All the female characters, as far as the practice of art is concerned are somehow overshadowed by their need to conform to social norms or simply to domestic responsibility. Robert on the other hand is let loose; he retreats into his own sphere of obsession and art. Nineteenth century Beatrice De Clerval for instance is told by her husband the he wouldn't want her to know too much about life-nature is a fine subject but life is grimmer than she can understand. Is the conflict ever really resolved? "I'm not sure anyone with any sense of responsibility ever resolves that conflict! It's an especially difficult one for many female artists, and I wrestle with it daily myself. I do think each of those spheres of life can enrich the others and that no artist really lives and works in a personal or societal void. What would be the point?"
To write a dense paced Historical thriller needs discipline and much more than mulling over yellowed pages in old libraries. "I simply try to write as much as I can in whatever part of each day I can carve out for that. I'm wary of developing habits and rituals, since life always interrupts them! Writing takes discipline but it also takes a kind of habit of going at it again and again. A dose of joy in the work helps, too. I wrote The Historian over 10 very busy years, working much more than full time at other jobs and domestic; I often wrote in 20 minute bursts because I had so little time. It was an escape from daily life, among other things."
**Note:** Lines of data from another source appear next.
Lemma apiRequest_retry_bound_witness :
  exists err,
    failureOf (Examples.networkDown 4%nat) = Some err /\
    apiRequest Examples.networkDown
    = (Thrown (Some err),
       [Fetch 0; Sleep 1500; Fetch 1; Sleep 3000; Fetch 2;
        Sleep 6000; Fetch 3; Sleep 12000; Fetch 4]) /\
    attempts (snd (apiRequest Examples.networkDown)) = 5%nat /\
    delays (snd (apiRequest Examples.networkDown))
    = map Spec.backoff [1; 2; 3; 4]%nat /\
    delays (snd (apiRequest Examples.networkDown))
    = [1500; 3000; 6000; 12000]%Z /\
    totalDelay (snd (apiRequest Examples.networkDown)) = 22500%Z.
Proof.
  apply (apiRequest_retry_bound Examples.networkDown).
  intros k _. exists (mkError "Network request failed").
  split; reflexivity.
Defined.

(** C3, as the code has it. The classifier answers true exactly when
    the message contains a configured signature, case-insensitively, or
    a response is present with status 502, 503, 504 or 0. It answers
    false for a 4xx response whose message contains no signature, and a
    404 failure of that kind is attempted exactly once. *)
Theorem isRetryableError_classifier :
  (forall err response,
      isRetryableError err response = true
      <-> Spec.hasSignature err \/ Spec.hasTransientStatus response) /\
  (forall err r,
      Spec.clientError r -> ~ Spec.hasSignature err ->
      isRetryableError err (Some r) = false) /\
  (forall fetch r,
      fetch 0%nat = inr r -> ok r = false -> status r = 404%Z ->
      ~ Spec.hasSignature (httpError r) ->
      apiRequest fetch = (Thrown (Some (httpError r)), [Fetch 0]) /\
      attempts (snd (apiRequest fetch)) = 1%nat).
Proof.
  assert (forall err r, (400 <= status r <= 499)%Z -> ~ Spec.hasSignature err ->
                        isRetryableError err (Some r) = false) as H4xx.
  { intros err r Hr Hno.
    destruct (isRetryableError err (Some r)) eqn:E; [|reflexivity].
    apply isRetryableError_iff in E as [Hs | (r' & [= <-] & Hst)];
      [contradiction | lia]. }
  split; [exact isRetryableError_iff|]. split; [exact H4xx|].
  intros fetch r Hf Hok Hst Hno. unfold apiRequest.
  rewrite (retryLoop_permanent fetch _ 0 None None [] r Hf Hok).
  - split; reflexivity.
  - apply H4xx; [lia | exact Hno].
Qed.

Lemma isRetryableError_classifier_witness :
  isRetryableError (httpError Examples.notFound) (Some Examples.notFound) = false /\
  apiRequest (fun _ => inr Examples.notFound)
  = (Thrown (Some (mkError "HTTP 404")), [Fetch 0]).
Proof.
  destruct isRetryableError_classifier as (_ & H4xx & H404).
  assert (~ Spec.hasSignature (httpError Examples.notFound)) as Hno
      by (apply noSignature_by_evaluation; reflexivity).
  split.
  - apply H4xx; [unfold Spec.clientError; simpl; lia | exact Hno].
  - apply (H404 (fun _ => inr Examples.notFound) Examples.notFound);
      [reflexivity | reflexivity | reflexivity | exact Hno].
Defined.

(** C3 as stated fails: a 4xx answer is classified retryable when its
    message carries a signature, and is then attempted five times. *)
Lemma isRetryableError_client_error_retried :
  Spec.clientError Examples.requestTimeout /\
  isRetryableError (httpError Examples.requestTimeout)
                   (Some Examples.requestTimeout) = true /\
  attempts (snd (apiRequest (fun _ => inr Examples.requestTimeout))) = 5%nat /\
  ~ (forall err r, Spec.clientError r -> isRetryableError err (Some r) = false).
Proof.
  assert (Spec.clientError Examples.requestTimeout) as Hc
      by (unfold Spec.clientError; simpl; lia).
  split; [exact Hc|]. split; [reflexivity|]. split; [reflexivity|].
  intros Hall.
  specialize (Hall (httpError Examples.requestTimeout) Examples.requestTimeout Hc).
  discriminate Hall.
Qed.
End ApiFacts.

(** * The hook *)

Section HookFacts.
Import JsString Hook.






Lemma statusEqb_eq (a b : ResponseStatus) : statusEqb a b = true <-> a = b.
Proof. destruct a, b; simpl; split; congruence. Qed.

Lemma lookup_clearEntry (u v : string) (st : State) :
  optimisticResponses (clearEntry u st) !! v
  = if decide (u = v) then None else optimisticResponses st !! v.
Proof. unfold clearEntry, setOptimisticResponses. simpl. apply lookup_delete. Qed.

Lemma lookup_putEntry (u v : string) (entry : Entry.t) (st : State) :
  optimisticResponses (putEntry u entry st) !! v
  = if decide (u = v) then Some entry else optimisticResponses st !! v.
Proof. unfold putEntry, setOptimisticResponses. simpl. apply lookup_insert. Qed.


Lemma lookup_putEntry_eq (u : string) (entry : Entry.t) (st : State) :
  optimisticResponses (putEntry u entry st) !! u = Some entry.
Proof. rewrite lookup_putEntry. now destruct (decide (u = u)). Qed.




(** What a failed toggle-off puts back, for any user: status and note,
    no transport. *)
Lemma failed_toggle_off_restores_status_and_note
      (responses : list Response.t) (st : State) (userId : string)
      (current : Response.t) (result : Result.t) :
  getUserResponse responses st userId = Some current ->
  Result.success result = false ->
  exists st' r,
    handleStatusClick responses st userId (Response.status current)
                      (Resolved result)
    = (st', result, DeleteMutation userId) /\
    optimisticResponses st' !! userId
    = Some (Entry.mk (Response.status current)
                     (orElse (Response.note current) "") None) /\
    getUserResponse responses st' userId = Some r /\
    Response.status r = Response.status current /\
    Response.note r = Some (orElse (Response.note current) "") /\
    Response.transport r = None.
Proof.
  intros Hcur Hfail.
  unfold handleStatusClick, handleStatusClick_start. rewrite Hcur.
  assert (statusEqb (Response.status current) (Response.status current) = true)
    as -> by now apply statusEqb_eq.
  unfold handleStatusClick_settle. rewrite Hfail.
  do 2 eexists. split; [reflexivity|].
  assert (forall entry,
             optimisticResponses
               (setSubmittingResponse None
                  (putEntry userId entry
                     (clearEntry userId
                        (setError None (setSubmittingResponse (Some userId) st)))))
               !! userId = Some entry) as Hentry
      by (intros entry; simpl; apply lookup_insert_eq).
  split; [apply Hentry|].
  unfold getUserResponse. rewrite Hentry. simpl. repeat split.
Qed.

(** C5 fails on the code: Alice is in, riding, with a note; she toggles
    IN off and the delete call returns a failure. The restored overlay
    entry has no transport, so her effective response is not the one
    she had. *)
Theorem toggle_off_failure_loses_transport :
  let before := getUserResponse [Examples.ridingIn] initial "u1" in
  let run := handleStatusClick [Examples.ridingIn] initial "u1" IN
                               (Resolved Examples.deleteFailed) in
  let st' := fst (fst run) in
  before = Some Examples.ridingIn /\
  snd run = DeleteMutation "u1" /\
  optimisticResponses st' !! "u1" = Some (Entry.mk IN "bring cart" None) /\
  getUserResponse [Examples.ridingIn] st' "u1"
  = Some (Response.mk "r1" IN (Some "bring cart") None Examples.alice) /\
  (getUserResponse [Examples.ridingIn] st' "u1" ≫= Response.transport) = None /\
  (before ≫= Response.transport) = Some RIDING.
Proof. vm_compute. repeat split. Qed.

(** After the merge of [useGolfSessions], the echoed response is the
    user's record. *)
Lemma findUserResponse_after_submit
      (responses : list Response.t) (userId : string) (echo : Response.t) :
  UserRef.id (Response.user echo) = userId ->
  GolfUtils.findUserResponse
    (fst (Sessions.submitResponse responses userId (inr echo))) userId
  = Some echo.
Proof.
  intros Hecho. unfold GolfUtils.findUserResponse. simpl.
  induction responses as [|r rs IH]; simpl.
  - now rewrite (proj2 (String.eqb_eq _ _) Hecho).
  - destruct (String.eqb (UserRef.id (Response.user r)) userId) eqn:E; simpl.
    + exact IH.
    + now rewrite E.
Qed.

Lemma handleStatusClick_start_same
      (responses : list Response.t) (st : State) (userId : string)
      (status : ResponseStatus) :
  effectiveStatus responses st userId = Some status ->
  handleStatusClick_start responses st userId status
  = (clearEntry userId (setError None (setSubmittingResponse (Some userId) st)),
     DeleteMutation userId,
     ToggleOff (getUserResponse responses st userId)).
Proof.
  unfold effectiveStatus, handleStatusClick_start.
  destruct (getUserResponse responses st userId) as [c|]; simpl; [|discriminate].
  intros [= ->]. now rewrite (proj2 (statusEqb_eq _ _) eq_refl).
Qed.

Lemma handleStatusClick_start_other
      (responses : list Response.t) (st : State) (userId : string)
      (status : ResponseStatus) :
  effectiveStatus responses st userId <> Some status ->
  let current := getUserResponse responses st userId in
  handleStatusClick_start responses st userId status
  = (putEntry userId (Entry.mk status (noteOr current) (Some (transportOr current)))
              (setError None (setSubmittingResponse (Some userId) st)),
     SubmitMutation (Payload.mk userId status (noteOr current) (transportOr current)),
     SetStatus).
Proof.
  unfold effectiveStatus, handleStatusClick_start.
  destruct (getUserResponse responses st userId) as [c|]; simpl; [|reflexivity].
  intros Hne. destruct (statusEqb (Response.status c) status) eqn:E; [|reflexivity].
  apply statusEqb_eq in E. congruence.
Qed.



(** C7. A note change submits the user's effective status and transport
    as they are (UNDECIDED and WALKING when there is none) and the note
    without its surrounding white space. *)
Theorem handleNoteChange_payload
        (responses : list Response.t) (st : State) (userId note : string) :
  let current := getUserResponse responses st userId in
  (forall answer,
      snd (handleNoteChange responses st userId note answer)
      = SubmitMutation (Payload.mk userId (statusOr current) (trim note)
                                   (transportOr current))) /\
  (forall c, current = Some c ->
     statusOr current = Response.status c /\
     (forall t, Response.transport c = Some t -> transportOr current = t) /\
     (Response.transport c = None -> transportOr current = WALKING)) /\
  (current = None ->
     statusOr current = UNDECIDED /\ transportOr current = WALKING) /\
  (exists l r, note = l ++ trim note ++ r /\
               allChars isWhiteSpace l = true /\
               allChars isWhiteSpace r = true) /\
  noSurroundingWhiteSpace (trim note) = true /\
  snd (handleNoteChange [Examples.ridingIn] initial "u1" "running late"
                        (Resolved Examples.succeeded))
  = SubmitMutation (Payload.mk "u1" IN "running late" RIDING).
Proof.
  intros current. split; [|split; [|split; [|split; [|split]]]].
  - intros answer. unfold handleNoteChange, handleNoteChange_start.
    fold current. destruct (handleNoteChange_settle _ _ _). reflexivity.
  - intros c ->. simpl. split; [reflexivity|]. unfold transportOr. simpl.
    split; [now intros t -> | now intros ->].
  - now intros ->.
  - apply trim_spec.
  - apply trim_spec.
  - reflexivity.
Qed.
Talking about her influences, Kostova says she is really influenced by nineteenth century and early twentieth century Literature. "I've been deeply influenced by some of the important writers of the nineteenth and early twentieth century, especially Henry James, Charles Dickens, Emily Bronte, George Eliot, Thomas Hardy, Virginia Woolf, and E. M. Forster. For The Historian, I learned a great deal from early mystery writer Wilkie Collins and from the ghost stories of Henry James—and of course from Bram Stoker's Dracula."The books and authors she admires are "too numerous to put down here in any adequate way!" She continues to write that she likes the work of her American contemporaries. "I admire such British writers as A. S. Byatt and John Banville, I read widely in the "classics," and I try to become acquainted with the rest of the world by reading plenty of translations. At the moment, I'm reading all the translated work of poet Czeslaw Milosz, as well as a fantastic novel, Solo, by Rana Dasgupta."